You shifted the goalposts twice there.
The initial postulate was that too many games could wear Dostal down. If the backup sucks, Cronin will overplay the starter, because losing gets coaches fired. Nobody has a crystal ball, but he’s never stayed at a top level for anywhere near 50 games. He may maintain, he may fall off. SOME goalies, when they get shelled asa young player, get ruined. Having a safety net is prudent.
Teams do not try to lose at this point in the rebuild. They want players to think there’s a chance of playoffs for the franchise, and either won’t sign or will force their way out otherwise - see : Sabres, Buffalo.
I did not shift goal posts and you are incorrect about the "initial postulate." I said that: (i) in a gibson trade, the ducks would end up with a passable (not "bad") backup which is all they need (e.g., Gorgiev); and (ii) the ducks having an above average backup (as they do currently) really doesn't matter. This is not a playoff team.
It was Hockey Duckie who moved the goal posts with a digression of what a bad goal tender might mean and speculation about Dostal playing too much.
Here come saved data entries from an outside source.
(* ===== verification/PutSpec.v ===== *)
(** * The correctness of putting and dumping events

    et_events_put and et_events_dump: an attachment can give back only events that belong to it; they
    then are in the output list of its station or in GrandCentral. *)
From stdpp Require Import base gmap strings list.
From S2P Require Import Prelude Types Machine EvList Local Sample Write Repair Read Group Dump Stats Api Init Temp EventApi EventSpec.
Open Scope Z_scope.

(** ** Events whose links, owners and priorities agree *)

Definition same_links (evs evs' : gmap Z et_event) : Prop :=
  forall a, (fun e => (ev_next e, ev_owner e, ev_priority e)) <$> evs !! a =
            (fun e => (ev_next e, ev_owner e, ev_priority e)) <$> evs' !! a.

Section links.
Context (evs evs' : gmap Z et_event) (H : same_links evs evs').

Lemma links_nxt a : nxt evs' a = nxt evs a.
Proof. specialize (H a). unfold nxt. destruct (evs !! a), (evs' !! a); simplify_eq/=; congruence. Qed.

Lemma links_owner a : owner evs' a = owner evs a.
Proof. specialize (H a). unfold owner. destruct (evs !! a), (evs' !! a); simplify_eq/=; congruence. Qed.

Lemma links_hi a : hi evs' a = hi evs a.
Proof. specialize (H a). unfold hi. destruct (evs !! a), (evs' !! a); simplify_eq/=; congruence. Qed.

Lemma links_is_Some a : is_Some (evs !! a) -> is_Some (evs' !! a).
Proof. specialize (H a). intros [e E]. rewrite E in H. destruct (evs' !! a); [by eexists|done]. Qed.

Lemma links_none a : evs !! a = None -> evs' !! a = None.
Proof. specialize (H a). intros E. rewrite E in H. by destruct (evs' !! a). Qed.

Lemma links_list_rep L l : list_rep evs L l -> list_rep evs' L l.
Proof.
  intros [H1 H2 H3 H4 H5 H6]. split; auto.
  - apply chain_ext with evs; [|done]. intros a _. apply links_nxt.
  - apply List.Forall_forall. intros a Ha. rewrite List.Forall_forall in H6. rewrite links_owner. auto.
Qed.

Lemma links_out_rep L l : out_rep evs L l -> out_rep evs' L l.
Proof.
  intros [H1 H2 H3]. split; [by apply links_list_rep| |].
  - unfold pri_sorted in *. rewrite <- (pri_sort_ext (hi evs)); [done|]. intros a _. by rewrite links_hi.
  - rewrite <- (highs_ext (hi evs)); [done|]. intros a _. by rewrite links_hi.
Qed.

Lemma links_ev_ok : ev_ok evs -> ev_ok evs'.
Proof.
  intros [H1 H2]. split; [|by apply links_none]. intros a e' E. specialize (H a). rewrite E in H.
  destruct (evs !! a) as [e|] eqn:Ee; [|done]. simplify_eq/=. specialize (H1 a e Ee). intuition congruence.
Qed.
End links.

Lemma write_pre_links m evs s ps off l0 xs :
  same_links (m_events m) evs -> write_pre m s ps off l0 xs -> write_pre (set_m_events evs m) s ps off l0 xs.
Proof.
  intros H [W1 W2 W3 W4 W5 W6 W7 W8 W9]. split; try done.
  - by apply (links_out_rep _ _ H).
  - by apply (links_ev_ok _ _ H).
  - by apply (links_none _ _ H).
  - intros x Hx. apply (links_is_Some _ _ H); auto.
Qed.

(** ** Putting *)

(** The event may be put by the attachment. *)
Definition may_put (att : Z) (evs : gmap Z et_event) (x : Z) : bool :=
  match evs !! x with
  | Some e => negb (ev_memsize e <? ev_length e) && (ev_owner e =? att)
  | None => false
  end.

Definition used_event (e : et_event) : et_event := set_ev_age ET_EVENT_USED (set_ev_modify (ev_age e) e).
Definition used (e e' : et_event) : Prop := e' = used_event e.
(** After an error only the field modify tells that the event was about to be put. *)
Definition unused_again (e e' : et_event) : Prop := e' = set_ev_modify 0 e.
If Dostal is your starter then he needs to learn to play 50+ games. That isn't ruining him. He's 24, not 20. And again, the ducks will have an average or better backup in my view.
Its fine for you to disagree. But don't claim I've moved the goal posts.
I guess by your logic, Dostal giving up 14 goals in three non-back-to-back games is the norm. Gonna be hard to sell that perspective to the masses.
For someone who says "Stats are lies", you are gonna have to prove "Consistent with how Gibson has started most seasons" with actual facts. People tend to have biased memories when it comes to recalling events, which is why we rely on recorded facts. Anyhow, this ploy of yours is called deflection and moving the goal post because you are neglecting what has already transpired this year that doesn't fit your projected thought.
Don't hate the numbers when it's reflective of recorded history. Recorded history isn't biased nor fiction.
This is a prime example of how you use "statistics" to dissemble. Yes - Dostal has had bad games.
So you're going to focus on those 3 games (not back to back) rather than the overall numbers (which are very good). Cherry picking at its finest, particularly when you consider that a goalie can play well and still give up a lot of goals (particularly on recent ducks teams).
And then you're going to take a 10-15 game sample and interpret it w/o any context - the exact context I provided which goes against your narrative (i.e., the atypical structure of the ducks schedule, with fewer games of the stated period, made playing Dostal a lot the correct choice). Notably, you didn't address this.
By analogy, I could claim that playing Dostal as the ducks did is "obviously" a good thing because his save percentage is .922 which I believe is top 5 in the league. He's also leading the league in goals saved metrics. I mean, the results speak for themselves, don't they? The ducks are obviously doing the right thing - after all its recorded history that Dostal has played VERY well this year before Gibson returned!
You think your "numbers" are dispositive. They are not, particularly because you cherry pick the numbers to reflect your narrative. You are selecting the "recorded history" which fits your narrative. This is not the first time.
Interpretation of raw data (as you attempt to do) has nuance and doesn't dictate solely one clearly correct conclusion. That is why "statistics lie" and your charts convince no one - most people understand what your doing here.
If the goal is to have the best possible record this season, you keep Gibson. If the goal is to build a better roster in order to be a playoff contender, you trade him now when he has value. It’s pretty much that simple.
I think this is correct. It does depend on what the return is for Gibson but, like you, I'm assuming its not much to help the NHL roster this year.